| Your assignment |
The lines to repeat are those below from the one containing "empty_store 1700000101 empty_store." down to the one containing "certificate_chain rfc3161_sample = PNone", both included; reproduce them exactly and nothing else.

..........

Definition encoded_sample : pyval := PDict (from_ok [] (encode_time_attestation anchored_sample)).

Lemma decoded_attestation_reencodes_witness :
  ∃ obj, encode_time_attestation anchored_sample = Ok obj ∧ decode_time_attestation (PDict obj) = Ok anchored_sample.
Proof.
  apply (decoded_attestation_reencodes encoded_sample anchored_sample).
  - vm_compute. reflexivity.
  - vm_compute. discriminate.
  - constructor; [left; reflexivity|constructor].
Defined.

#[local] Instance no_certificates : X509 := {|
  cert := unit; load_der_x509_certificate := λ _, None; signature_algorithm_oid := λ _, []; not_valid_before := λ _, 0;
  not_valid_after := λ _, 0; serial_number := λ _, 0; issuer := λ _, []; subject := λ _, []; key_kind := λ _, OtherKey;
  pkcs1v15_accepts := λ _ _, false; ecdsa_accepts := λ _ _, false;
  iso_instant := λ _, None |}.

Lemma built_attestation_roundtrips_witness :
  evidence_digest anchored_sample = digest_text ∧ anchor_count anchored_sample ≤ MAX_ANCHOR_COUNT ∧
  ∃ obj, encode_time_attestation anchored_sample = Ok obj ∧ decode_time_attestation (PDict obj) = Ok anchored_sample.
Proof.
  apply (built_attestation_roundtrips 1700000060000 digest_text (PInt 1700000000000) (PStr (lit "device_clock")) (PInt 0) created_sample).
  - vm_compute. reflexivity.
  - eapply rtc_l; [apply (step_stellar _ stellar_sample); vm_compute; reflexivity|].
    apply rtc_once. apply (step_rfc3161 _ rfc3161_sample); [left; reflexivity|vm_compute; reflexivity].
Defined.

Lemma risk_grade_exact_witness :
  ∃ r, check_backdating_risk created_sample = Ok r ∧
  risk_level r = if anchor_count created_sample =? 0
                 then if (86400000 <? Z.abs (1700000000000 - 1700000060000)) || (1700000000000 <? 1700000060000 - 3600000) then RiskHigh else RiskMedium
                 else if 1700000000000 <? 1700000060000 - 3600000 then RiskMedium
                      else if 1700000060000 + 86400000 <? 1700000000000 then RiskLow else RiskNone.
Proof.
  apply (risk_grade_exact created_sample 1700000000000 1700000060000). split; [|split].
  - eexists. split; reflexivity.
  - eexists. split; reflexivity.
  - vm_compute. reflexivity.
Defined.

Lemma unobserved_is_never_riskless_witness :
  RiskLow = if anchor_count (with_anchors {| ta_version := PInt 1; ta_protocol := TIME_PROFILE_ID; evidence_digest := digest_text;
     claimed_time := None; observed_time := None; stellar_anchors := []; rfc3161_anchors := [] |} [stellar_sample] []) =? 0
  then RiskMedium else RiskLow.
Proof.
  apply (unobserved_is_never_riskless
    (with_anchors {| ta_version := PInt 1; ta_protocol := TIME_PROFILE_ID; evidence_digest := digest_text;
       claimed_time := None; observed_time := None; stellar_anchors := []; rfc3161_anchors := [] |} [stellar_sample] [])
    {| risk_level := RiskLow; reasons := [lit "No observed registration time recorded"];
       recommendations := [lit "Time attestation appears robust"] |}); vm_compute; reflexivity.
Defined.

(** A registration that carries the sample envelope, without credentials. *)
#[local] Instance sample_env : RegisterEnv := {|
  secure_filename := id; redact_sensitive := PDict; attest := λ _ _, AttestationInvalid |}.
Definition attested_payload : list (str * pyval) :=
  [(lit "videoHash", PStr digest_text); (lit "metadataHash", PStr digest_text); (lit "proofId", PStr digest_text);
   (lit "tier", PStr (lit "seal")); (lit "timeAttestation", encoded_sample)].
Definition open_config : app_config := AppConfig None [] None None None 65536 65536 [(lit "default", 30)].
Definition attested_request : http_request := Request None 2000 2000 (PDict attested_payload).
Definition attested_answer : store * list effect * result exn reply :=
  @register_proof_event _ (with_attestations 1700000100000 sample_env) open_config 1700000100 attested_request empty_store 1700000101 empty_store.
Definition attested_row : option proof_event :=
  match attested_answer.2 with Ok (Registered row true) => Some row | _ => None end.

Lemma attested_registers : is_Some attested_row.
Proof. apply (bool_decide_unpack _). vm_compute. exact I. Qed.

Lemma registered_attestation_is_bound_witness :
  ∃ row a, attested_row = Some row ∧ decode_time_attestation encoded_sample = Ok a ∧
    video_hash (ev row) = Some (evidence_digest a) ∧ Forall (rfc3161_in_range 1700000100000) (rfc3161_anchors a).
Proof.
  destruct attested_registers as [row Hrow]. exists row.
  assert (attested_answer = (attested_answer.1.1, attested_answer.1.2, Ok (Registered row true))) as Ha.
  { clear -Hrow. unfold attested_row in Hrow. destruct attested_answer as [[s fx] [[| |row' []]|]]; cbn in Hrow |- *; try discriminate.
    injection Hrow as ->. reflexivity. }
  destruct (registered_attestation_is_bound sample_env open_config 1700000100 1700000100000 attested_request empty_store 1700000101 empty_store
    attested_answer.1.1 attested_answer.1.2 row attested_payload encoded_sample eq_refl eq_refl Ha) as (_ & a & obj & Hd & _ & _ & _ & Hv & _ & _ & _ & _ & Hr).
  exists a. exact (conj Hrow (conj Hd (conj Hv Hr))).
Defined.

(** A status that the client claims for its anchor is stored as it came: nothing on the way of a
    registration looks at the chain. *)
Example claimed_status_is_stored :
  certificate_chain rfc3161_sample = PNone ∧ verification_status rfc3161_sample = PStr (lit "valid") ∧
  attest_with 1700000100000 encoded_sample digest_text = AttestationOk encoded_sample (Some (lit "1700000000000")).
Proof. split_and!; vm_compute; reflexivity. Qed.

(** An incomplete claimed time raises [KeyError], which registration does not catch; eleven
    anchors pass the decoder and make the anchor route raise. *)
Example attestation_routes_raise :
  let incomplete := PDict [(lit "version", PInt 1); (lit "protocol", PStr TIME_PROFILE_ID); (lit "evidenceDigest", PStr digest_text);
                           (lit "claimedTime", PDict [])] in
  let crowded := PDict [(lit "version", PInt 1); (lit "protocol", PStr TIME_PROFILE_ID); (lit "evidenceDigest", PStr digest_text);
                        (lit "stellarAnchors", PList (replicate 11 (encode_stellar stellar_sample)))] in
  attest_with 1700000100000 incomplete digest_text = AttestationRaises (KeyError "unixMs") ∧
  anchor_time_attestation 10 1000 (PDict [(lit "timeAttestation", crowded)]) = Err (ValueError "time attestation").
Proof. split; vm_compute; reflexivity. Qed.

..........

| Output |
  @register_proof_event _ (with_attestations 1700000100000 sample_env) open_config 1700000100 attested_request empty_store 1700000101 empty_store.
Definition attested_row : option proof_event :=
  match attested_answer.2 with Ok (Registered row true) => Some row | _ => None end.

Lemma attested_registers : is_Some attested_row.
Proof. apply (bool_decide_unpack _). vm_compute. exact I. Qed.

Lemma registered_attestation_is_bound_witness :
  ∃ row a, attested_row = Some row ∧ decode_time_attestation encoded_sample = Ok a ∧
    video_hash (ev row) = Some (evidence_digest a) ∧ Forall (rfc3161_in_range 1700000100000) (rfc3161_anchors a).
Proof.
  destruct attested_registers as [row Hrow]. exists row.
  assert (attested_answer = (attested_answer.1.1, attested_answer.1.2, Ok (Registered row true))) as Ha.
  { clear -Hrow. unfold attested_row in Hrow. destruct attested_answer as [[s fx] [[| |row' []]|]]; cbn in Hrow |- *; try discriminate.
    injection Hrow as ->. reflexivity. }
  destruct (registered_attestation_is_bound sample_env open_config 1700000100 1700000100000 attested_request empty_store 1700000101 empty_store
    attested_answer.1.1 attested_answer.1.2 row attested_payload encoded_sample eq_refl eq_refl Ha) as (_ & a & obj & Hd & _ & _ & _ & Hv & _ & _ & _ & _ & Hr).
  exists a. exact (conj Hrow (conj Hd (conj Hv Hr))).
Defined.

(** A status that the client claims for its anchor is stored as it came: nothing on the way of a
    registration looks at the chain. *)
Example claimed_status_is_stored :
  certificate_chain rfc3161_sample = PNone ∧ verification_status rfc3161_sample = PStr (lit "valid") ∧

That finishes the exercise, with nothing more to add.